The particular focus of a piece published on the WEF site, from the pen of its “formative content” senior writer, has to do with the age of those who are signing up for social media, and the harms perceived to come out of allowing children under 13 to be present on social media.
Related: How the “think of the children” narrative is being used to crush online free speech and privacy
The UK has long struggled with ways of adding age verification as declaratively a way to protect children, but at the same time raising many red flags regarding how these checks could seriously undermine privacy of everybody, and be misused and abused. WEF now cites UK’s telecommunications regulator Ofcom as presenting a report it commissioned, about the age of children on social platforms.
The WEF post doesn’t go deep into the Ofcom report’s methodology in coming up with the results, but the results are the following: children not only use fake age to sign up to social media, but often have their parents’ consent for this, and more – the parents are helping under 13’s get on there.
However, the tone of both Ofcom and WEF’s reporting suggests that these organizations may believe they know better what’s good for the child than the parents themselves.
Ofcom thinks that the parents in many cases don’t want their children to “miss out” – while the numbers say about a third of kids and teens aged 8 to 17 had set up accounts providing an adult age.

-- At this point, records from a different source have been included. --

(** X10.  Before the integration is set up (no coordinator under
    [hass.data[DOMAIN]]), a call for a device that has a config entry of
    this integration raises [KeyError]; no call was made, [hass] is as
    before. *)
Theorem battery_replaced_before_setup call utcnow h device eid entry :
  device_registry_async_get h (device_id_of call) = Some device →
  eid ∈ device_config_entries device →
  hass_config_entries h !! eid = Some entry →
  domain entry = const.DOMAIN K →
  coordinator_missing K h →
  date_ok call →
  handle_battery_replaced K H call utcnow h = (Raise KeyError, h).
Proof.
  intros Hdev Hin He Hdom Hmiss Hdate. unfold handle_battery_replaced, bind, get_hass.
  destruct (replaced_date_ok call utcnow h Hdate) as [date ->].
  rewrite Hdev. by eapply for_each_missing.
Qed.

(** X11.  Before the integration is set up, removing an entry that has a
    'device_id' raises [KeyError] and leaves [hass] as it is. *)
Theorem remove_entry_before_setup config_entry h :
  is_Some (data config_entry !! lit "device_id") →
  coordinator_missing K h →
  async_remove_entry K config_entry h = (Raise KeyError, h).
Proof.
  intros [device_id Hid] Hmiss. unfold async_remove_entry, bind.
  by rewrite Hid, coordinator_missing_getitem.
Qed.
End BeforeSetup.
Section SetupMore.
Context (K : const.t) (H : host.t).

Local Abbreviation gate_open :=
  (host.awesome_lt H (host.HA_VERSION H) MIN_HA_VERSION = false).

(** X12.  What a set-up leaves in [hass.data]: under [DOMAIN] exactly the
    effective configuration, the coordinator and the library updater,
    whatever was there before; every other domain's data is untouched. *)
Theorem setup_domain_data config utcnow h :
  gate_open → domain_section_ok K config →
  NoDup [ const.DOMAIN_CONFIG K; const.DATA_COORDINATOR K; const.DATA_LIBRARY_UPDATER K ] →
  ∃ h' d,
    async_setup K H config utcnow h = (Return true, h')
    ∧ hass_data h' !! const.DOMAIN K = Some d
    ∧ d !! const.DOMAIN_CONFIG K = Some (OValue (domain_config_of K config))
    ∧ d !! const.DATA_COORDINATOR K = Some OCoordinator
    ∧ d !! const.DATA_LIBRARY_UPDATER K = Some OLibraryUpdater
    ∧ (∀ k, is_Some (d !! k) →
         k = const.DOMAIN_CONFIG K ∨ k = const.DATA_COORDINATOR K
         ∨ k = const.DATA_LIBRARY_UPDATER K)
    ∧ (∀ k, k ≠ const.DOMAIN K → hass_data h' !! k = hass_data h !! k).
Proof.
  intros Hgate Hok Hnd.
  apply NoDup_cons in Hnd as [Hc Hnd]. apply NoDup_cons in Hnd as [Hl _].
  assert (const.DOMAIN_CONFIG K ≠ const.DATA_COORDINATOR K) by set_solver.
  assert (const.DOMAIN_CONFIG K ≠ const.DATA_LIBRARY_UPDATER K) by set_solver.
  assert (const.DATA_COORDINATOR K ≠ const.DATA_LIBRARY_UPDATER K) by set_solver.
  eexists _, _. split; [by apply async_setup_run|].
  cbn [after_setup hass_data]. split; [apply lookup_insert_eq|].
  split; [by rewrite lookup_insert_ne, lookup_insert_ne, lookup_singleton_eq|].
  split; [by rewrite lookup_insert_ne, lookup_insert_eq|].
  split; [by rewrite lookup_insert_eq|].
  split.
  - intros k [o Ho]. rewrite !lookup_insert in Ho.
    repeat case_decide; subst; eauto.
    rewrite lookup_singleton in Ho. case_decide; subst; eauto. done.
  - intros k Hk. by rewrite lookup_insert_ne.
Qed.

WEF’s Global Coalition for Digital Safety Project Lead Minos Bantourakis says this situation can expose children to harmful content including violence, grooming, hate speech, self harm, suicide, and sexual content.
To prevent all that, WEF has a solution: in their own words, a wide range of interventions. And if you wondered what the Global Coalition for Digital Safety might be, it’s “a public-private partnership that draws together tech platforms and online safety organizations alongside academia, civil society and government in a project to enhance safety in digital spaces.”
And once again, through this group, WEF wants to be “where it’s at” when it comes to setting standards and rules for everybody.
First, establish “a set of global principles for digital safety to ensure human rights, privacy and security.”
Next, “the panel will also work to create a toolkit for designed-in safety interventions that could include content removal, warning labels as well as proactive tactics to improve safety.”
And lastly, WEF calls for “digital safety risk assessment framework, which platforms would use to assess digital safety risks and measure the impact of interventions.”